TASK DETAILS => When you reach the line containing "Info (msg : string)." in the entries below, begin reproducing lines exactly, and stop once the line containing "operating system injects" is done.

Segment Start: GIVEN RECORDS

(** * Lumi deployment driver and generated resource providers

    A shallow embedding of
    - the environment/checkpoint driver of the [lumi] command (package
      [main]: [saveEnv], [readEnv], [backupEnv], [deleteEnv], [removeEnv],
      [apply], [applyProgress], [printSummary]), and
    - the generated gRPC provider stubs ([Name] and [InspectChange] of the
      [Authorizer], [Alarm] and [VPCGatewayAttachment] providers),
    followed by the properties established about them.  Further on come
    the commands around the driver ([initEnvCmd], [getCurrentEnv],
    [setCurrentEnv], [createEnv]), the indentation helpers of the plan
    printer, the stubs of the [Key] provider in full, and
    [getVersionPath] of the Go program generator.

    Go packages become modules of the same name.  Code that mutates the
    file system or the diagnostics sink is written in a small state monad
    with panics; Go's [(value, error)] results are pairs whose second
    component is an [option]. *)

From Stdlib Require Import ZArith String Ascii List Lia.
From stdpp Require Import base option gmap strings list fin_maps pretty.

Open Scope Z_scope.
Open Scope string_scope.

(** ** Go values *)

Abbreviation bytes := (list Byte.byte).

(** Go's [int] on a 64-bit platform: a [Z] kept in range by wrap-around. *)
Module goint.
Definition modulus : Z := 2 ^ 64.
Definition half : Z := 2 ^ 63.
Definition wrap (z : Z) : Z := (z + half) mod modulus - half.
Definition in_range (z : Z) : Prop := - half <= z < half.
Definition add (a b : Z) : Z := wrap (a + b).
Definition incr (a : Z) : Z := add a 1.
End goint.

(** Errors.  [PathError] and [LinkError] are the errors of package [os];
    [ErrorString] is what [errors.New] and [Errorf] build; [DecodeErr] is
    a [mapper.DecodeError] with its field failures; [Foreign] is an error
    produced by a collaborator outside this development. *)
Inductive Errno := ENOENT | EACCES | EIO | ENOTDIR | ENOSPC | EEXIST.

Inductive error :=
| PathError (op path : string) (errno : Errno)
| LinkError (op old new : string) (errno : Errno)
| ErrorString (msg : string)
| DecodeErr (failures : list string)
| Foreign (msg : string).

(** ** Diagnostics sink ([pkg/diag], [pkg/compiler/errors]) *)

Module errors.
(** The diagnostic templates the driver uses. *)
Inductive ID :=
| ErrorIO
| ErrorIllegalMarkupExtension
| ErrorInvalidEnvName
| ErrorCantReadDeployment
| ErrorPlanApplyFailed.

(** [errors.New] of the Go standard library. *)
Definition New (msg : string) : error := ErrorString msg.
End errors.

Module diag.
Inductive Arg := AString (s : string) | AError (e : error).

Inductive Diagnostic :=
| Error (id : errors.ID) (args : list Arg)
| Info (msg : string).

Definition is_error (d : Diagnostic) : bool :=
  match d with Error _ _ => true | Info _ => false end.

(** [Sink.Success]: no error has been issued so far. *)
Definition Success (log : list Diagnostic) : bool :=
  negb (existsb is_error log).
End diag.

(** ** The world: file system and diagnostics *)

Inductive Syscall :=
| SysRename (old new : string)
| SysStat (path : string)
| SysLstat (path : string)
| SysMkdir (path : string)
| SysWriteFile (path : string)
| SysReadFile (path : string).

(** Regular files by path, the directories there are, the failures the
    operating system injects into a call (permissions, full disk, an
    I/O error, ...), and what a write that fails leaves behind at a
    path, if anything. *)
Record FS := mkFS {
  files : gmap string bytes;
  dirs : gset string;
  faults : Syscall -> option Errno;
  torn : string -> option bytes
}.

(** The diagnostics of the one global sink ([cmdutil.Sink()], which every
    [resource.Context] of the driver wraps), oldest first. *)
Record World := mkWorld {
  fs : FS;
  sink : list diag.Diagnostic
}.

Inductive Outcome (A : Type) :=
| Done (a : A) (w : World)
| Panicked (msg : string) (w : World).
Arguments Done {A} a w.
Arguments Panicked {A} msg w.

Definition M (A : Type) : Type := World -> Outcome A.

#[global] Instance M_ret : MRet M := fun A a w => Done a w.
#[global] Instance M_bind : MBind M := fun A B f m w =>
  match m w with
  | Done a w' => f a w'
  | Panicked msg w' => Panicked msg w'
  end.

Definition panic {A} (msg : string) : M A := fun w => Panicked msg w.
Definition get_fs : M FS := fun w => Done (fs w) w.
Definition put_fs (f : FS) : M unit := fun w => Done tt (mkWorld f (sink w)).
Definition get_sink : M (list diag.Diagnostic) := fun w => Done (sink w) w.
Definition emit (d : diag.Diagnostic) : M unit :=
  fun w => Done tt (mkWorld (fs w) (sink w ++ [d])).

(** [Sink.Errorf] and [Sink.Infof]. *)
Definition Errorf (id : errors.ID) (args : list diag.Arg) : M unit :=
  emit (diag.Error id args).
Definition Infof (msg : string) : M unit := emit (diag.Info msg).
Lemma broadcast2_same_shape (f : A → B → C) (x : Tensor A) (y : Tensor B) :
  shape x = shape y → well_formed x → well_formed y →
  broadcast2 f x y = Some (mkTensor (shape x) (zip_with f (data x) (data y))).
Proof.
  intros Hs Hx Hy. unfold broadcast2. rewrite <-Hs, broadcast_shapes_same. csimpl.
  f_equal. unfold well_formed in *. rewrite <-Hs in Hy.
  transitivity (mkTensor (shape x)
    (data (tab (shape x) (λ idx, f (get x (bidx (shape x) idx)) (get y (bidx (shape x) idx)))))).
  { done. }
  f_equal.
  rewrite (data_tab_flat _ _ (λ k, f (data x !!! k) (data y !!! k))).
  - apply list_eq. intros k. rewrite list_lookup_fmap, lookup_zip_with.
    destruct (decide (k < numel (shape x))) as [Hk|Hk].
    + rewrite lookup_seq_lt by done. simpl.
      rewrite (list_lookup_lookup_total_lt (data x) k) by lia.
      rewrite (list_lookup_lookup_total_lt (data y) k) by lia. done.
    + rewrite lookup_seq_ge by lia. simpl.
      rewrite (lookup_ge_None_2 (data x)) by lia. done.
  - intros idx Hr. rewrite bidx_in_range by done.
    unfold get. by rewrite <-Hs.
Qed.
End elementwise_facts.

(** ** Activations *)

Section activation_facts.
Context {F : Type} `{FloatOps F, Kernels F}.

Lemma tmul_tmap (g : F → F) (x : Tensor F) :
  well_formed x → tmul x (tmap g x) = Some (tmap (λ a, fmul a (g a)) x).
Proof.
  intros Hx. unfold tmul. rewrite broadcast2_same_shape; [|done|done|].
  - unfold tmap; simpl. do 2 f_equal.
    induction (data x) as [|a l IH]; [done|]. csimpl. by rewrite IH.
  - unfold well_formed, tmap; simpl. by rewrite length_fmap.
Qed.

(** C9: a name outside [relu], [gelu], [tanh], [sigmoid], [mish], [linear],
    [swish] makes the construction of the feed-forward block raise
    [KeyError]; each of the seven names resolves to its function, and each
    of these functions acts entry by entry on (well-formed) tensors. *)
Theorem XLNetFeedForward_init_activation :
  (∀ d_model d_inner name,
     name ∉ ["relu"; "gelu"; "tanh"; "sigmoid"; "mish"; "linear"; "swish"] →
     XLNetFeedForward_init d_model d_inner (ActName name) = Raise (KeyError name)) ∧
  (∀ d_model d_inner,
     let init name := XLNetFeedForward_init d_model d_inner (ActName name) in
     let ok f := Ok (mkXLNetFeedForward d_model d_inner f) in
     init "relu" = ok F_relu ∧ init "gelu" = ok F_gelu ∧ init "tanh" = ok F_tanh ∧
     init "sigmoid" = ok F_sigmoid ∧ init "mish" = ok mish ∧
     init "linear" = ok linear_act ∧ init "swish" = ok swish) ∧
  (∀ x : Tensor F, well_formed x →
     F_relu x = Some (tmap relu_k x) ∧ F_gelu x = Some (tmap gelu_k x) ∧
     F_tanh x = Some (tmap tanh_k x) ∧ F_sigmoid x = Some (tmap sigmoid_k x) ∧
     mish x = Some (tmap (λ a, fmul a (tanh_k (softplus_k a))) x) ∧
     linear_act x = Some (tmap (λ a, a) x) ∧
     swish x = Some (tmap (λ a, fmul a (sigmoid_k a)) x)).
Proof.
  split; [|split].
  - intros d_model d_inner name Hname. unfold XLNetFeedForward_init.
    assert (Hnone : (ACT2FN (F:=F)) !! name = None).
    { unfold ACT2FN. apply not_elem_of_list_to_map_1. exact Hname. }
    by rewrite Hnone.
  - intros d_model d_inner. repeat split; reflexivity.
  - intros x Hx. repeat split; try reflexivity.
    + unfold mish, F_softplus, F_tanh. csimpl.
      change (tmap tanh_k (tmap softplus_k x))
        with (mkTensor (shape x) (tanh_k <$> (softplus_k <$> data x))).
      rewrite <-list_fmap_compose.
      by apply (tmul_tmap (tanh_k ∘ softplus_k)).
    + unfold linear_act, tmap. destruct x as [s d]; simpl. by rewrite list_fmap_id.
    + unfold swish, F_sigmoid. csimpl. by apply tmul_tmap.
Qed.
End activation_facts.
(** ** Counting the free lockers *)

Lemma total_free_concat (C : gmap LockerSize LockerControlSpec) :
  total_free C
  = len (mjoin ((λ kc : LockerSize * LockerControlSpec, LockerControlSpec.Lockers kc.2)
                   <$> map_to_list C)).
Proof.
  unfold total_free. induction (map_to_list C) as [|kc M IH]; [done|].
  rewrite sumZ_cons, IH. cbn. unfold free_of, len.
  by rewrite length_app, Nat2Z.inj_add.
Qed.

Lemma NoDup_concat_typed {A} (ty : Z → option A) (M : list (A * LockerControlSpec)) :
  NoDup M.*1 →
  (∀ k c, (k, c) ∈ M →
     NoDup (LockerControlSpec.Lockers c)
     ∧ ∀ j, j ∈ LockerControlSpec.Lockers c → ty j = Some k) →
  NoDup (mjoin ((λ kc : A * LockerControlSpec, LockerControlSpec.Lockers kc.2) <$> M)).
Proof.
  induction M as [|[k c] M IH]; cbn; [intros; constructor|].
  intros [Hk Hnd]%NoDup_cons HM.
  destruct (HM k c) as [Hc Hty]; [by left|].
  apply NoDup_app. split; [done|]. split.
  - intros j Hj Hj'. apply list_elem_of_join in Hj' as (L & Hj' & HL).
    apply list_elem_of_fmap in HL as ([k' c'] & -> & Hin). cbn in Hj'.
    destruct (HM k' c') as [_ Hty']; [by right|].
    pose proof (Hty j Hj) as H1. pose proof (Hty' j Hj') as H2.
    rewrite H1 in H2. injection H2 as <-.
    apply Hk. apply list_elem_of_fmap. by exists (k, c').
  - apply IH; [done|]. intros k' c' Hin. apply HM. by right.
Qed.

Lemma NoDup_range_length (l : list Z) n :
  0 ≤ n → NoDup l → (∀ x, x ∈ l → 0 ≤ x < n) → len l ≤ n.
Proof.
  intros Hn Hnd Hr.
  assert (Hsub : l ⊆+ seqZ 0 n).
  { apply NoDup_submseteq; [done|]. intros x Hx. apply elem_of_seqZ.
    specialize (Hr x Hx). lia. }
  apply submseteq_length in Hsub. rewrite length_seqZ in Hsub. unfold len. lia.
Qed.

Lemma fmap_Contents_None (o : option Locker) :
  Locker.Contents <$> o = Some None ↔ ∃ l, o = Some l ∧ Locker.Contents l = None.
Proof.
  destruct o as [l|]; cbn.
  - split; [intros [= H]; by exists l|]. intros (l' & [= <-] & H). by rewrite H.
  - split; [done|]. by intros (? & [=] & _).
Qed.

Lemma free_exact_lists inv S c :
  free_exact inv → Inventory.Control inv !! S = Some c →
  NoDup (LockerControlSpec.Lockers c)
  ∧ ∀ j, j ∈ LockerControlSpec.Lockers c →
      ∃ l, index (Inventory.Lockers inv) j = Some l ∧ Locker.Contents l = None.
Proof.
  intros [Hlists _] Hc. destruct (Hlists S c Hc) as [Hnd Hall].
  split; [done|]. intros j Hj. rewrite Forall_forall in Hall.
  by apply fmap_Contents_None, Hall.
Qed.

Lemma free_exact_accounted inv i l :
  free_exact inv → index (Inventory.Lockers inv) i = Some l → locker_accounted inv i l.
Proof.
  intros [_ Hacc] Hl.
  by apply (proj1 (Forall_imap_index (locker_accounted inv) _) Hacc).
Qed.

Lemma free_typed_index inv S c j :
  free_typed inv → Inventory.Control inv !! S = Some c →
  j ∈ LockerControlSpec.Lockers c →
  Locker.SizeId <$> index (Inventory.Lockers inv) j = Some S.
Proof.
  intros Hf Hc Hj. specialize (Hf S c Hc). cbn in Hf.
  rewrite Forall_forall in Hf. by apply Hf.
Qed.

Segment End: GIVEN RECORDS

ANSWER TO THE EXERCISE =>
| Info (msg : string).

Definition is_error (d : Diagnostic) : bool :=
  match d with Error _ _ => true | Info _ => false end.

(** [Sink.Success]: no error has been issued so far. *)
Definition Success (log : list Diagnostic) : bool :=
  negb (existsb is_error log).
End diag.

(** ** The world: file system and diagnostics *)

Inductive Syscall :=
| SysRename (old new : string)
| SysStat (path : string)
| SysLstat (path : string)
| SysMkdir (path : string)
| SysWriteFile (path : string)
| SysReadFile (path : string).

(** Regular files by path, the directories there are, the failures the
    operating system injects into a call (permissions, full disk, an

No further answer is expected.